Well, you know the rest
of the story. Rita took a turn to the north,
and our community was spared a direct hit. In
fact, the most catastrophic damage seemed to come
from a fire in the historic district some few blocks
from our home and a block from our church, that
ignited during the height of the hurricane and
engulfed three structures before a courageous and
determined firefighting crew was able to control the
inferno.
As I write this, life
is relatively back to normal in our little
community. Power is predominantly restored.
School is back in session. The grocery stores
have food on the shelves again. Folks are back
to work. A tour around town leaves only the
occasional sign of what once was... piles of
downed limbs gathered at the curbs in front of
homes; a house still clad in plywood and closed
shutters; a stoplight dangling askew from its usual
position.
As I write this, I
realize how easy it is to fall back into the
routine; to forget the earnest midnight prayers for
strength and understanding and peace in accepting
whatever is to come; to fully partake of all the
many blessings in life, like food and drink, hot
baths, a home, cars and fuel, church buildings,
clothes, freedom, life itself, without a thought as
to the significance of being so blessed.
Yes, even as I write
this, I feel a bit of guilt for my fleeting sense of
gratitude to our gracious and loving God. As
life returns to normal, as connection to the
emotions I felt during Rita begin to fade, I find,
too, that my time spent in communication with God is
waning... dare I admit, returning to the way it
often was before the Storm.
Storms in our lives
have a tendency to draw us closer to our God.
When we are drawn into the depths, this is where we
often encounter God and see the richness of life in
God.

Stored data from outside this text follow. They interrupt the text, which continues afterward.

(** [spec.model_dump(mode="json")] *)
Definition scan_dump (s : ScanScope) : Json := JObj
  [("application", JStr (application s)); ("namespace", JStr (scan_namespace s));
   ("source_lock_id", JStr (source_lock_id s)); ("evidence_roots", JList (map JStr (evidence_roots s)));
   ("include_live_runtime", JBool (include_live_runtime s))].
Definition harness_dump (h : HarnessSelection) : Json := JObj
  [("harness_id", JStr (harness_id h)); ("model_alias", JStr (model_alias h));
   ("track", JStr (match track h with NATIVE => "native" | BLADEAI_MODEL => "bladeai-model" end))].
Definition progression_dump (p : ProgressionPolicy) : Json := JObj
  [("profile_id", JStr (profile_id p)); ("max_levels", JInt (max_levels p));
   ("retry_budget_per_level", JInt (retry_budget_per_level p)); ("total_retry_budget", JInt (total_retry_budget p))].
Definition scoring_dump (s : ScoringPolicy) : Json := JObj
  [("policy_id", JStr (policy_id s)); ("allow_provisional_efficiency", JBool (allow_provisional_efficiency s))].
Definition spec_dump (s : RunSpec) : Json := JObj
  [("schema_version", JStr "run-spec.v1"); ("request_id", JStr (spec_request_id s));
   ("requester", JStr (requester s)); ("mode", JStr (run_mode_value (spec_mode s)));
   ("analysis_mode", JStr (match analysis_mode s with DETERMINISTIC => "deterministic" | MODEL => "model" end));
   ("scan", scan_dump (scan s)); ("harness", harness_dump (harness s));
   ("progression", progression_dump (progression s)); ("scoring", scoring_dump (scoring s));
   ("auto_approve", JBool (auto_approve s))].

Definition _canonical_spec (s : RunSpec) : string := dumps_sorted (spec_dump s).
Definition spec_digest (s : RunSpec) : string := hexdigest (_canonical_spec s).

(** ** The database *)

Record RunRow := {
  rr_id : string; rr_spec : RunSpec; rr_digest : string; rr_phase : RunPhase;
  rr_terminal : option RunTerminalStatus; rr_desired : option RunTerminalStatus; rr_abort : bool;
  rr_revision : Z; rr_created_at : string; rr_updated_at : string; rr_last_error : option string }.

Record EventRow := {
  ev_id : string; ev_run : string; ev_sequence : Z; ev_type : string; ev_phase : RunPhase;
  ev_terminal : option RunTerminalStatus; ev_occurred_at : string; ev_detail : val }.

Record MutationRow := { ml_run : string; ml_acquired_at : string; ml_heartbeat_at : string; ml_expires_at : string }.

Record WorkerRow := { wl_worker : string; wl_acquired_at : string; wl_heartbeat_at : string; wl_expires_at : string }.

Record RunDB := {
  runs : list RunRow;
  run_events : list EventRow;
  mutation_lease : option MutationRow;
  worker_leases : gmap string WorkerRow }.

Definition with_runs (f : list RunRow → list RunRow) (d : RunDB) : RunDB := {|
  runs := f (runs d); run_events := run_events d; mutation_lease := mutation_lease d;
  worker_leases := worker_leases d |}.
Definition with_event (e : EventRow) (d : RunDB) : RunDB := {|
  runs := runs d; run_events := run_events d ++ [e]; mutation_lease := mutation_lease d;
  worker_leases := worker_leases d |}.
Definition with_mutation (l : option MutationRow) (d : RunDB) : RunDB := {|
  runs := runs d; run_events := run_events d; mutation_lease := l; worker_leases := worker_leases d |}.
Definition with_workers (f : gmap string WorkerRow → gmap string WorkerRow) (d : RunDB) : RunDB := {|
  runs := runs d; run_events := run_events d; mutation_lease := mutation_lease d;
  worker_leases := f (worker_leases d) |}.

Definition run_at (run_id : string) (d : RunDB) : option RunRow :=
  List.find (λ r, bool_decide (rr_id r = run_id)) (runs d).

(** [UPDATE runs SET ... WHERE run_id = ?] *)
Definition update_run (run_id : string) (f : RunRow → RunRow) (d : RunDB) : RunDB :=
  with_runs (map (λ r, if bool_decide (rr_id r = run_id) then f r else r)) d.

Definition events_of (run_id : string) (d : RunDB) : list EventRow :=
  List.filter (λ e, bool_decide (ev_run e = run_id)) (run_events d).

(** What an update of a run's row may set. *)
Definition set_phase (p : RunPhase) (desired : option RunTerminalStatus) (abort : bool) (now : string)
    (r : RunRow) : RunRow := {|
  rr_id := rr_id r; rr_spec := rr_spec r; rr_digest := rr_digest r; rr_phase := p;
  rr_terminal := rr_terminal r; rr_desired := desired; rr_abort := abort; rr_revision := rr_revision r + 1;
  rr_created_at := rr_created_at r; rr_updated_at := now; rr_last_error := rr_last_error r |}.
Definition set_updated (abort : bool) (now : string) (r : RunRow) : RunRow := {|
  rr_id := rr_id r; rr_spec := rr_spec r; rr_digest := rr_digest r; rr_phase := rr_phase r;
  rr_terminal := rr_terminal r; rr_desired := rr_desired r; rr_abort := abort; rr_revision := rr_revision r;
  rr_created_at := rr_created_at r; rr_updated_at := now; rr_last_error := rr_last_error r |}.
Definition set_terminal (t : RunTerminalStatus) (error : option string) (now : string) (r : RunRow) : RunRow := {|
  rr_id := rr_id r; rr_spec := rr_spec r; rr_digest := rr_digest r; rr_phase := rr_phase r;
  rr_terminal := Some t; rr_desired := rr_desired r; rr_abort := rr_abort r; rr_revision := rr_revision r + 1;
  rr_created_at := rr_created_at r; rr_updated_at := now; rr_last_error := error |}.

(** ** Records *)

Record RunRecord := {
  rec_run_id : string; rec_spec : RunSpec; rec_spec_sha256 : string; rec_phase : RunPhase;
  rec_terminal_status : option RunTerminalStatus; rec_desired_terminal_status : option RunTerminalStatus;
  rec_abort_requested : bool; rec_revision : Z; rec_created_at : datetime; rec_updated_at : datetime;
  rec_last_error : option string }.

Record RunEvent := {
  re_event_id : string; re_run_id : string; re_sequence : Z; re_event_type : string; re_phase : RunPhase;
  re_terminal_status : option RunTerminalStatus; re_occurred_at : datetime; re_detail : val }.

Record MutationLease := {
  mut_run_id : string; mut_acquired_at : datetime; mut_heartbeat_at : datetime; mut_expires_at : datetime }.

Record WorkerLease := {
  wrk_run_id : string; wrk_worker_id : string; wrk_acquired_at : datetime; wrk_heartbeat_at : datetime;
  wrk_expires_at : datetime }.

Definition is_terminal (r : RunRecord) : bool := bool_decide (is_Some (rec_terminal_status r)).

Definition _record (r : RunRow) : result RunRecord :=
  require (spec_ok (rr_spec r)) ValueError "validation error for RunSpec" ;;
  created ← parsed (rr_created_at r);
  updated ← parsed (rr_updated_at r);
  require (0 <=? rr_revision r) ValueError "Input should be greater than or equal to 0" ;;
  Ok {| rec_run_id := rr_id r; rec_spec := rr_spec r; rec_spec_sha256 := rr_digest r; rec_phase := rr_phase r;
        rec_terminal_status := rr_terminal r; rec_desired_terminal_status := rr_desired r;
        rec_abort_requested := rr_abort r; rec_revision := rr_revision r; rec_created_at := created;
        rec_updated_at := updated;
        rec_last_error := e ← rr_last_error r; if nonempty e then Some e else None |}.

Definition _event (e : EventRow) : result RunEvent :=
  occurred ← parsed (ev_occurred_at e);
  require (1 <=? ev_sequence e) ValueError "Input should be greater than or equal to 1" ;;
  Ok {| re_event_id := ev_id e; re_run_id := ev_run e; re_sequence := ev_sequence e;
        re_event_type := ev_type e; re_phase := ev_phase e; re_terminal_status := ev_terminal e;
        re_occurred_at := occurred; re_detail := ev_detail e |}.

(** [a > b] of two datetimes *)
Definition dt_gt (a b : datetime) : result bool :=
  match dt_sub a b with
  | Ok d => Ok (0 <? d)
  | Err _ => raise TypeError "can't compare offset-naive and offset-aware datetimes"
  end.

(** ** The store *)

(** [store_ticks] counts the readings of the clock, of [uuid4] and of SQLite's answers. *)
Record Store := { store_db : RunDB; store_ticks : nat }.

Definition RunNotFoundError : exn_kind := OtherError "RunNotFoundError".
Definition TransitionError : exn_kind := OtherError "TransitionError".
Definition LeaseConflictError : exn_kind := OtherError "LeaseConflictError".

Section store.
(** The [n]-th reading of the clock and [uuid4]; whether SQLite starts or commits the
    transaction when asked. *)
Context (utc_now : nat → Z) (uuid : nat → string) (sqlite : nat → option exn).

#[local] Abbreviation st := (prog Store).

Definition ticked (s : Store) : Store := {| store_db := store_db s; store_ticks := S (store_ticks s) |}.

Definition _utc_now : st datetime := λ s, (ticked s, Ok (utc_of (utc_now (store_ticks s)))).
Definition uuid4 : st string := λ s, (ticked s, Ok (uuid (store_ticks s))).
Definition sqlite_answer : st unit := λ s,
  (ticked s, match sqlite (store_ticks s) with Some e => Err e | None => Ok tt end).

Definition update_db (f : RunDB → RunDB) : st unit :=
  modify (λ s, {| store_db := f (store_db s); store_ticks := store_ticks s |}).
Definition read_db {A} (f : RunDB → A) : st A := gets (λ s, f (store_db s)).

So, I suppose I am grateful for Hurricane
Rita in some ways. David and I learned up
front what our marriage is made of and how we cope
with the tough times. We fostered new
appreciation for the conveniences we experience in
life and count them among God's many blessings.
And we recognized how much we cherish our community
of family and friends when we became scattered from
one another.
Weathering the storms
in our lives gives each of us the ability to connect
with our brothers and sisters in faith in new and
more intimate ways, to minister to each other's
needs, to truly be the body of Christ in this world.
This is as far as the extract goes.